As opposed to most console games which have printed manuals, games for the Nintendo 3DS, Wii U, and Nintendo Switch store manuals in digital form on the Nintendo 3DS game card, Wii U optical disc, and Nintendo Switch game card, respectively.

===Missing manuals===
While their use in PC games post-2000 is scarce, console games and older PC games are expected to have them. Games acquired in second-hand markets often miss the manuals, much like missing their original boxes, after being kept, lost or discarded by their previous owners. As occasionally the manuals are part of the game experience, owners of games missing manuals try to find replacements in other second-hand stores or with other players or collectors. Alternatively, sites like Replacementdocs provide a large repository of fan-made and official PDF manuals to download.
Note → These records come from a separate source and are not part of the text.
(* ===== verification/MemoryDomain.v ===== *)
(** * Memory: candidates, deliveries and the admission policy

    [server/internal/memory/domain.go]: the records of the long-term memory
    subsystem with their validators, the deterministic classifier that decides
    which proposed content may be admitted without review, the policy gate in
    front of every remote delivery, and the state machines of candidates,
    records, deliveries and attempts. [github.com/google/uuid] enters through the
    class [UUIDPackage]. A [time.Time] is an instant together with whether its
    location is UTC, which the validators look at. *)
From S2P Require Import Prelude GoStd Packages GoRegexp.

(** ** Data *)
Record Time := mkTime { Time_instant : time; Time_utc : bool }.

Inductive error : Type :=
| MemoryError (Code Reason CandidateID : string) (ExpectedRevision CurrentRevision : Z)
    (Cause : option error).

Definition ErrorCode (err : error) : string :=
  match err with MemoryError Code _ _ _ _ _ => Code end.
Definition ErrorReason (err : error) : string :=
  match err with MemoryError _ Reason _ _ _ _ => Reason end.
(* ===== verification/Outbox.v ===== *)
(** * The transactional outbox

    [server/internal/platform/outbox/domain.go], [worker.go],
    [postgresstore/store.go] and the redaction of [postgresstore/privacy.go]:
    messages and their state machine, the PostgreSQL store as operations on a
    table of messages, and the worker that claims messages, offers them to
    consumers and records the outcome with a bounded, jittered backoff. The worker
    is written against the interface [Store], a class, which the table implements.

    The table maps message identifiers to rows; a [NULL] text column is the empty
    string, as in the [COALESCE] and [NULLIF] of the queries. Each SQL statement
    is one atomic update of the table, with the constraints the migrations put on
    it; statements run one after the other, and connection failures and the 32-bit
    overflow of the attempts column are not modelled. What the database and its
    driver decide is a parameter: the class [Postgres] (equality of [jsonb] values,
    the [uuid] a text denotes, the resolution of [timestamptz]), the tokens
    [gen_random_uuid] yields for the rows of a claim, and the permit
    [privacy_begin_owner_scrub] answers to a redaction. The gates of the learner
    generations, which [CloseGenerationTx] and [OpenGenerationTx] update in another
    table, are not modelled here. *)
From S2P Require Import Prelude GoStd Encoding Privacy.
(* ===== verification/ContextPlan.v ===== *)
(** * Context budgeting of the agent core

    [packages/agentcore/context_types.go], [context_budget.go] and
    [context_projection.go]: what part of a conversation is sent to the model, and
    how many tokens are left for its answer.

    [ContextPlanner.Plan] is written against the interface [TokenEstimator]; the
    estimator of the repository is [ConservativeTokenEstimator], whose calibration
    factor (an IEEE double) enters as the function that scales a base count. Token
    counts are unbounded integers except in [PercentRoundUp], which is written for
    windows near the largest [int]. *)
From stdpp Require Import pretty.
From S2P Require Import Prelude GoStd AgentMessages.

(** ** Data (context_types.go) *)
Definition ContextCompactionAuto : string := "auto".
Definition ContextCompactionRecentOnly : string := "recent-only".
Definition ContextCompactionOff : string := "off".
Definition ContextBudgetInvalid : string := "context_budget_invalid".
Definition ContextTurnTooLarge : string := "context_turn_too_large".
Definition ContextRecentTurnsTooLarge : string := "context_recent_turns_too_large".
Definition contextError (code message : string) : error := ContextError code message.

Record ContextMemoryProjection := mkContextMemoryProjection {
  ContextMemoryProjection_Instruction : string;
  ContextMemoryProjection_Items : list string;
}.

Record ContextPlan := mkContextPlan {
  ContextPlan_ProjectedTurns : Z;
  ContextPlan_Request : Request;
  ContextPlan_EstimatedInput : Z;
  ContextPlan_ReservedOutput : Z;
  ContextPlan_SafetyMargin : Z;
  ContextPlan_SoftPressure : bool;
  ContextPlan_TotalTurns : Z;
  ContextPlan_SelectedTurns : Z;
  ContextPlan_DroppedTurns : Z;
  ContextPlan_MemoryItemCount : Z;
  ContextPlan_UsedMemory : bool;
}.

(** ** The estimator (context_budget.go) *)
Record TokenEstimator := mkTokenEstimator {
  EstimateText : string → Z;
  EstimateRequest : Request → Z;
}.

(** The sum stays below [value], so it does not overflow. *)
Definition DivideRoundUp (value divisor : Z) : Z :=
  if value <=? 0 then 0 else 1 + Z.quot (value - 1) divisor.

Definition PercentRoundUp (value percent : Z) : Z :=
  if value <=? 0 then 0
  else wrap64 (wrap64 (Z.quot value 100 * percent) + DivideRoundUp (wrap64 (Z.rem value 100 * percent)) 100).

(** The tables of package unicode for the scripts counted as one token a rune,
    the calibration [int(math.Ceil(float64(base) * correction))], and the compact
    form of a tool schema, if it decodes. *)
Record Calibration := mkCalibration {
  cjk_rune : Z → bool;
  scale : Z → Z;
  compact_json : string → option string;
}.

Section Conservative.
Context (c : Calibration).

(** The counts [ascii], [cjk] and [other] of the loop over the runes. *)
Definition count_rune (counts : Z * Z * Z) (segment : Z * list Z) : Z * Z * Z :=
  let '(ascii, cjk, other) := counts in
  if segment.1 <=? 127 then (ascii + 1, cjk, other)
  else if cjk_rune c segment.1 then (ascii, cjk + 1, other)
  else (ascii, cjk, other + 1).

Definition conservative_text (value : string) : Z :=
  let '(ascii, cjk, other) := foldl count_rune (0, 0, 0) (runes value) in
  let base := DivideRoundUp ascii 3 + cjk + DivideRoundUp other 2 in
  let base := if negb (bool_decide (value = "")) && (base =? 0) then 1 else base in
  scale c base.

Definition estimate_call (total : Z) (call : ToolCall) : Z :=
  total + 10 + conservative_text (ToolCall_ID call) + conservative_text (ToolCall_Type call)
  + conservative_text (ToolFunction_Name (ToolCall_Function call))
  + conservative_text (ToolFunction_Arguments (ToolCall_Function call)).

Definition estimate_message (total : Z) (message : Message) : Z :=
  foldl estimate_call
    (total + 6 + conservative_text (Message_Role message) + conservative_text (Message_Content message)
     + conservative_text (Message_ToolCallID message)) (Message_ToolCalls message).

Definition estimate_tool (total : Z) (tool : Tool) : Z :=
  let parameters := ToolDefinition_Parameters (Tool_Function tool) in
  let total := total + 14 + conservative_text (Tool_Type tool)
               + conservative_text (ToolDefinition_Name (Tool_Function tool))
               + conservative_text (ToolDefinition_Description (Tool_Function tool)) in
  if bool_decide (parameters = "") then total
  else match compact_json c parameters with
       | Some data => total + conservative_text data
       | None => total + conservative_text parameters
       end.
Those range from simple page scans (which is impractical in longer manuals, due to larger file size and the inability to search text) to OCR-scanned and carefully assembled manuals to remain as close to the original manuals as possible.

===MMORPG manuals===
MMORPGs in particular continue to be packaged with a comprehensive and high-quality manual. World of Warcraft and Guild Wars include instruction manuals that are 150 to 200 pages; they explain everything from in-game lore to detailed overviews of the different character classes. In general, MMORPGs have a larger variety of features in which the player can focus on while playing than normal games and often take much longer to semi-complete (usually defined as reaching the highest-possible character level: due to the nature of MMORPG games, with constant content additions, etc., requiring many hours of weekly play in order to stay competitive in-game, it is impossible to ever "complete", "finish" or "beat" one in the traditional sense one can complete a game like Final Fantasy X or Rome: Total War). The detailed instruction booklets that accompany the games help answer any questions that players may have in order to make public relations and technical support easier once the game is released. These manuals also invite potential players to explore an aspect of the game that was previously unknown to them. More than any other genre, the community and longevity of an MMO are important to the developers because they often charge a monthly fee for playing the game.

===Archival efforts===
There have been efforts to archive older manuals of out-of-print video games for various consoles. For instance, a complete set of manuals (including variations) for USA-region PlayStation 2 games has been archived by a preservationist under the name of Kirkland in October 2022 and uploaded via the Internet Archive. The manuals themselves were scanned from the originals at a much higher resolution of 4K.